(** From the end of the changes of directory on. *)
Definition subdir_rest : U unit :=
  let! fd := u_sys_open (lit "dd/dd/ffff") 0 in
  stop (fd <? 0) (line "open dd/dd/ffff failed") ;;;
  let! e := u_sys_read fd t_buf BUF_SIZE in
  stop (negb (e =? 2)) (line "read dd/dd/ffff wrong len") ;;;
  u_sys_close fd ;;;
  let! e := u_sys_open (lit "dd/dd/ff") O_RDONLY in
  stop (e >=? 0) (line "open (unlinked) dd/dd/ff succeeded!") ;;;
  let! e := u_sys_open (lit "dd/ff/ff") (Z.lor O_CREATE O_RDWR) in
  stop (e >=? 0) (line "create dd/ff/ff succeeded!") ;;;
  let! e := u_sys_open (lit "dd/xx/ff") (Z.lor O_CREATE O_RDWR) in
  stop (e >=? 0) (line "create dd/xx/ff succeeded!") ;;;
  let! e := u_sys_open (lit "dd") O_CREATE in
  stop (e >=? 0) (line "create dd succeeded!") ;;;
  let! e := u_sys_open (lit "dd") O_RDWR in
  stop (e >=? 0) (line "open dd rdwr succeeded!") ;;;
  let! e := u_sys_open (lit "dd") u_O_WRONLY in
  stop (e >=? 0) (line "open dd wronly succeeded!") ;;;
  let! e := u_sys_link (lit "dd/ff/ff") (lit "dd/dd/xx") in
  stop (e =? 0) (line "link dd/ff/ff dd/dd/xx succeeded!") ;;;
  let! e := u_sys_link (lit "dd/xx/ff") (lit "dd/dd/xx") in
  stop (e =? 0) (line "link dd/xx/ff dd/dd/xx succeeded!") ;;;
  let! e := u_sys_link (lit "dd/ff") (lit "dd/dd/ffff") in
  stop (e =? 0) (line "link dd/ff dd/dd/ffff succeeded!") ;;;
  let! e := u_sys_mkdir (lit "dd/ff/ff") in
  stop (e =? 0) (line "mkdir dd/ff/ff succeeded!") ;;;
  let! e := u_sys_mkdir (lit "dd/xx/ff") in
  stop (e =? 0) (line "mkdir dd/xx/ff succeeded!") ;;;
  let! e := u_sys_mkdir (lit "dd/dd/ffff") in
  stop (e =? 0) (line "mkdir dd/dd/ffff succeeded!") ;;;
  let! e := u_sys_unlink (lit "dd/xx/ff") in
  stop (e =? 0) (line "unlink dd/xx/ff succeeded!") ;;;
  let! e := u_sys_unlink (lit "dd/ff/ff") in
  stop (e =? 0) (line "unlink dd/ff/ff succeeded!") ;;;
  let! e := u_sys_chdir (lit "dd/ff") in
  stop (e =? 0) (line "chdir dd/ff succeeded!") ;;;
  let! e := u_sys_chdir (lit "dd/xx") in
  stop (e =? 0) (line "chdir dd/xx succeeded!") ;;;
  let! e := u_sys_unlink (lit "dd/dd/ffff") in
  stop (nz e) (line "unlink dd/dd/ff failed") ;;;
  let! e := u_sys_unlink (lit "dd/ff") in
  stop (nz e) (line "unlink dd/ff failed") ;;;
  let! e := u_sys_unlink (lit "dd") in
  stop (e =? 0) (line "unlink non-empty dd succeeded!") ;;;
  let! e := u_sys_unlink (lit "dd/dd") in
  stop (e <? 0) (line "unlink dd/dd failed") ;;;
  let! e := u_sys_unlink (lit "dd") in
  stop (e <? 0) (line "unlink dd failed") ;;;
  print (line2 "=====subdir ok=====") [].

[Exercise prompt]:
Return the whole listing above verbatim.

[Result for this task]:
(** From the end of the changes of directory on. *)
Definition subdir_rest : U unit :=
  let! fd := u_sys_open (lit "dd/dd/ffff") 0 in
  stop (fd <? 0) (line "open dd/dd/ffff failed") ;;;
  let! e := u_sys_read fd t_buf BUF_SIZE in
  stop (negb (e =? 2)) (line "read dd/dd/ffff wrong len") ;;;
  u_sys_close fd ;;;
  let! e := u_sys_open (lit "dd/dd/ff") O_RDONLY in
  stop (e >=? 0) (line "open (unlinked) dd/dd/ff succeeded!") ;;;
  let! e := u_sys_open (lit "dd/ff/ff") (Z.lor O_CREATE O_RDWR) in
  stop (e >=? 0) (line "create dd/ff/ff succeeded!") ;;;
  let! e := u_sys_open (lit "dd/xx/ff") (Z.lor O_CREATE O_RDWR) in
  stop (e >=? 0) (line "create dd/xx/ff succeeded!") ;;;
  let! e := u_sys_open (lit "dd") O_CREATE in
  stop (e >=? 0) (line "create dd succeeded!") ;;;
  let! e := u_sys_open (lit "dd") O_RDWR in
  stop (e >=? 0) (line "open dd rdwr succeeded!") ;;;
  let! e := u_sys_open (lit "dd") u_O_WRONLY in
  stop (e >=? 0) (line "open dd wronly succeeded!") ;;;
  let! e := u_sys_link (lit "dd/ff/ff") (lit "dd/dd/xx") in
  stop (e =? 0) (line "link dd/ff/ff dd/dd/xx succeeded!") ;;;
  let! e := u_sys_link (lit "dd/xx/ff") (lit "dd/dd/xx") in
  stop (e =? 0) (line "link dd/xx/ff dd/dd/xx succeeded!") ;;;
  let! e := u_sys_link (lit "dd/ff") (lit "dd/dd/ffff") in
  stop (e =? 0) (line "link dd/ff dd/dd/ffff succeeded!") ;;;
  let! e := u_sys_mkdir (lit "dd/ff/ff") in
  stop (e =? 0) (line "mkdir dd/ff/ff succeeded!") ;;;
  let! e := u_sys_mkdir (lit "dd/xx/ff") in
  stop (e =? 0) (line "mkdir dd/xx/ff succeeded!") ;;;
  let! e := u_sys_mkdir (lit "dd/dd/ffff") in
  stop (e =? 0) (line "mkdir dd/dd/ffff succeeded!") ;;;
  let! e := u_sys_unlink (lit "dd/xx/ff") in
  stop (e =? 0) (line "unlink dd/xx/ff succeeded!") ;;;
  let! e := u_sys_unlink (lit "dd/ff/ff") in
  stop (e =? 0) (line "unlink dd/ff/ff succeeded!") ;;;
  let! e := u_sys_chdir (lit "dd/ff") in
  stop (e =? 0) (line "chdir dd/ff succeeded!") ;;;
  let! e := u_sys_chdir (lit "dd/xx") in
  stop (e =? 0) (line "chdir dd/xx succeeded!") ;;;
  let! e := u_sys_unlink (lit "dd/dd/ffff") in
  stop (nz e) (line "unlink dd/dd/ff failed") ;;;
  let! e := u_sys_unlink (lit "dd/ff") in
  stop (nz e) (line "unlink dd/ff failed") ;;;
  let! e := u_sys_unlink (lit "dd") in
  stop (e =? 0) (line "unlink non-empty dd succeeded!") ;;;
  let! e := u_sys_unlink (lit "dd/dd") in
  stop (e <? 0) (line "unlink dd/dd failed") ;;;
  let! e := u_sys_unlink (lit "dd") in
  stop (e <? 0) (line "unlink dd failed") ;;;
  print (line2 "=====subdir ok=====") [].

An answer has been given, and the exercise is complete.